This notebook presents a number of python modules built in the statsmodels package that help us automise our forecasting.
!pip install pandas matplotlib numpy statsmodels
import pandas as pd
import matplotlib.pyplot as plt
from statsmodels.tsa.holtwinters import SimpleExpSmoothing, Holt, ExponentialSmoothing
from statsmodels.tsa.seasonal import seasonal_decompose
from matplotlib import pyplot
import numpy as np
statsmodels.tsa.holtwinters
: contains the exponential forecasting tools that we will employ in this jupyter notebook. We only import 3 different models. For more infomration on this package, we recommend you to follow these links: https://www.statsmodels.org/stable/generated/statsmodels.tsa.holtwinters.SimpleExpSmoothing.html
https://www.statsmodels.org/stable/generated/statsmodels.tsa.holtwinters.Holt.html
https://www.statsmodels.org/stable/generated/statsmodels.tsa.holtwinters.ExponentialSmoothing.html
This section, you can select what data is loaded by changing the data_file variable to one of three names "data1", "data2" and "data3". Each correspond to 6 years of daily demand data, with 2191 data points between 1-Jan-2010 and 31-Dec-2015.

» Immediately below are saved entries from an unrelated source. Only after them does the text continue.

(** * lpt2pdf: lineprinter data to PDF

    A shallow embedding of the PDF engine of [lpt2pdf.c] (parser, line
    buffer, page writer, session open / checkpoint / close and the LZW
    encoder), followed by the properties of the engine's specification
    that were checked against it.

    Conventions of the embedding.
    - C integers are [Z]; where the C type wraps, the wrap-around is
      written out ([u8], [u16], [u32]).
    - Bytes and the 16-bit characters of the parse and line buffers are
      [Z]; a byte string is a [list Z].
    - [double] configuration values are exact rationals ([Q]); the casts
      to integer types truncate toward zero as in C.
    - Functions that can leave through [ABORT] (longjmp) return a
      [result] that carries the context as it is at the jump.
    - Memory allocation and the C library's file operations are taken
      not to fail; buffer capacities ([formsize], [xsize], [pbsize],
      ...) are not part of the model. *)

From Stdlib Require Import ZArith QArith Qabs List Lia Bool String Ascii.
From Stdlib Require Import DecimalString.
From Stdlib Require DecimalFacts DecimalPos DecimalN.
Import ListNotations.
Open Scope Z_scope.

(** ** Bytes, text and printf conversions *)

Definition u8 (x : Z) : Z := x mod 256.
Definition u16 (x : Z) : Z := x mod 65536.
Definition u32 (x : Z) : Z := x mod 4294967296.

(** Conversion to plain [char] (signed on the usual targets). *)
Definition to_char (c : Z) : Z :=
  let b := u8 c in if 128 <=? b then b - 256 else b.

Definition str (s : string) : list Z :=
  map (fun a => Z.of_nat (nat_of_ascii a)) (list_ascii_of_string s).

Definition text (l : list Z) : string :=
  string_of_list_ascii (map (fun b => ascii_of_nat (Z.to_nat b)) l).

Definition nl : list Z := [10].

(** [%u] and [%lu]. *)
Definition fmt_u (n : Z) : list Z :=
  str (NilZero.string_of_uint (N.to_uint (Z.to_N n))).

(** [%0wu]: at least [w] digits, padded with zeros on the left. *)
Definition fmt_u0 (w : nat) (n : Z) : list Z :=
  let d := fmt_u n in repeat 48 (w - List.length d) ++ d.

(** [%wu]: at least [w] characters, padded with spaces on the left. *)
Definition fmt_uw (w : nat) (n : Z) : list Z :=
  let d := fmt_u n in repeat 32 (w - List.length d) ++ d.

(** C's conversion of a [double] to an integer type: truncation. *)
Definition trunc (q : Q) : Z := Z.quot (Qnum q) (Zpos (Qden q)).

(** Round to the nearest integer, ties to even (printf's rounding). *)
Definition round_even (q : Q) : Z :=
  let n := Qnum q in
  let d := Zpos (Qden q) in
  let fl := n / d in
  let r2 := 2 * (n mod d) in
  if r2 <? d then fl
  else if d <? r2 then fl + 1
  else if Z.even fl then fl else fl + 1.

(** [%f]: six digits after the point. *)
Definition fmt_f (q : Q) : list Z :=
  let neg := Qnum q <? 0 in
  let m := round_even (Qabs q * 1000000) in
  (if neg then [45] else []) ++ fmt_u (m / 1000000) ++ [46]
    ++ fmt_u0 6 (m mod 1000000).

(** [%02X] of one byte. *)
Definition hexdigit (n : Z) : Z := if n <? 10 then 48 + n else 55 + n.
Definition fmt_02X (b : Z) : list Z := [hexdigit (b / 16 mod 16); hexdigit (b mod 16)].

Definition tolower (c : Z) : Z := if (65 <=? c) && (c <=? 90) then c + 32 else c.
Definition toupper (c : Z) : Z := if (97 <=? c) && (c <=? 122) then c - 32 else c.
Definition islower (c : Z) : bool := (97 <=? c) && (c <=? 122).
Definition isdigit (c : Z) : bool := (48 <=? c) && (c <=? 57).
Definition isspace (c : Z) : bool := (c =? 32) || ((9 <=? c) && (c <=? 13)).

(** [a[i]] and [a[i] = v] on a C array held as a list. *)
Definition aget {A} (d : A) (l : list A) (i : Z) : A := nth (Z.to_nat i) l d.

Fixpoint upd_nth {A} (l : list A) (n : nat) (v : A) : list A :=
  match l, n with
  | [], _ => []
  | _ :: r, O => v :: r
  | x :: r, S k => x :: upd_nth r k v
  end.

Definition aset {A} (l : list A) (i : Z) (v : A) : list A :=
  upd_nth l (Z.to_nat i) v.

(** ** LZW encoder *)

Module LZW.

Definition LZW_CLRCODE : Z := 256.
Definition LZW_EODCODE : Z := 257.
Definition LZW_IDCODES : Z := 258.
Definition LZW_MINBITS : Z := 9.
Definition LZW_MAXBITS : Z := 12.
Definition LZW_DSIZE : Z := Z.shiftl 1 LZW_MAXBITS.
Definition TREE_NULL : Z := u16 (-1).

Record t_lzwNode := mkNode {
  prev : Z;
  first : Z;
  next : Z;
  ch : Z }.

(** The encoding context.  [out] is the output buffer
    ([*outbuf] with [*outused] bytes); only buffer mode is used by the
    library, so the file handle [fh] is left out. *)
Record t_lzw := mkLzw {
  out : list Z;
  bitbuf : Z;
  nbits : Z;
  dict : list t_lzwNode;
  assigned : Z;
  codesize : Z }.

Inductive lzw_mode := LZW_BUFFER | LZW_REINIT.

Definition zero_node : t_lzwNode := mkNode 0 0 0 0.

Definition zero_lzw : t_lzw :=
  mkLzw [] 0 0 (repeat zero_node (Z.to_nat LZW_DSIZE)) 0 0.

(** The loop of [lzw_init] over the identity codes [i = k .. 257]. *)
Fixpoint init_ids (n : nat) (i : Z) (d : list t_lzwNode) : list t_lzwNode :=
  match n with
  | O => d
  | S n' => init_ids n' (i + 1) (aset d i (mkNode TREE_NULL TREE_NULL TREE_NULL i))
  end.

Definition lzw_init (mode : lzw_mode) (lzw : t_lzw) : t_lzw :=
  let l := match mode with LZW_REINIT => lzw | LZW_BUFFER => zero_lzw end in
  mkLzw (out l) (bitbuf l) (nbits l)
        (init_ids (Z.to_nat LZW_IDCODES) 0 (dict l))
        (LZW_IDCODES - 1) LZW_MINBITS.

(** The [while (nbits >= 8)] loop of [lzw_writebits]; it runs
    [nbits / 8] times. *)
Fixpoint drain (k : nat) (bb nb : Z) (o : list Z) : Z * list Z :=
  match k with
  | O => (nb, o)
  | S k' =>
    let nb' := nb - 8 in
    drain k' bb nb' (o ++ [Z.land (Z.shiftr bb nb') 255])
  end.

Definition lzw_writebits (lzw : t_lzw) (bits n : Z) : t_lzw :=
  let bb := Z.lor (u32 (Z.shiftl (bitbuf lzw) n))
                  (Z.land bits (Z.shiftl 1 n - 1)) in
  let tot := n + nbits lzw in
  let '(nb, o) := drain (Z.to_nat (tot / 8)) bb tot (out lzw) in
  mkLzw o bb nb (dict lzw) (assigned lzw) (codesize lzw).

Definition lzw_flushbits (lzw : t_lzw) : t_lzw :=
  if nbits lzw =? 0 then lzw else lzw_writebits lzw 0 (8 - nbits lzw).

(** The sibling walk of [lzw_lookup_str].  A chain never holds more
    than [LZW_DSIZE] nodes, which bounds the walk. *)
Fixpoint lookup_walk (fuel : nat) (d : list t_lzwNode) (code c nc : Z) : Z :=
  match fuel with
  | O => TREE_NULL
  | S f =>
    if nc =? TREE_NULL then TREE_NULL
    else
      let n := aget zero_node d nc in
      if (code =? prev n) && (c =? ch n) then nc
      else lookup_walk f d code c (next n)
  end.

Definition lzw_lookup_str (lzw : t_lzw) (code c : Z) : Z :=
  lookup_walk (Z.to_nat LZW_DSIZE) (dict lzw) code (to_char c)
              (first (aget zero_node (dict lzw) code)).

Definition lzw_add_str (lzw : t_lzw) (code c : Z) : Z * t_lzw :=
  let nc := u16 (assigned lzw + 1) in
  if LZW_DSIZE <=? nc then
    (TREE_NULL,
     mkLzw (out lzw) (bitbuf lzw) (nbits lzw) (dict lzw) nc (codesize lzw))
  else
    let cs :=
      if (nc =? Z.shiftl 1 (codesize lzw) - 1)
         && negb (codesize lzw =? LZW_MAXBITS)
      then codesize lzw + 1 else codesize lzw in
    let d := dict lzw in
    let d1 := aset d nc
                (mkNode code TREE_NULL (first (aget zero_node d code)) (to_char c)) in
    let p := aget zero_node d1 code in
    let d2 := aset d1 code (mkNode (prev p) nc (next p) (ch p)) in
    (nc, mkLzw (out lzw) (bitbuf lzw) (nbits lzw) d2 nc cs).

Change start_visual and end_visual to determine what period to visualise. As reference: the start index for each 1-Jan data point are presented below: 1-Jan-2010: 0 1-Jan-2011: 365 1-Jan-2012: 730 1-Jan-2013: 1096 1-Jan-2014: 1461 1-Jan-2015: 1826
data_file = 'data2' #possible values data1 / data2 / data3
start_visual = 0
end_visual = 730
Before carrying out any forecasting, we must:
data_test = pd.read_excel(f'{data_file}.xlsx')
visualise_data = data_test.iloc[start_visual:end_visual, :]
visualise_data.set_index('Date', inplace=True)
fig, ax = plt.subplots(figsize=(12, 6))
ax.plot(visualise_data.index, visualise_data.values)
ax.set_ylabel('Demand')
ax.set_xlabel('Date')
Here we utilise the pandas
package to arrange and parition the data. Given that the data comes in two columns, one for the date and the other for the demand at each date, we use the set_index
method to relate each demand to the corresponding date, making it easy to plot using ax.plot(visualise_data.index, visualise_data.values)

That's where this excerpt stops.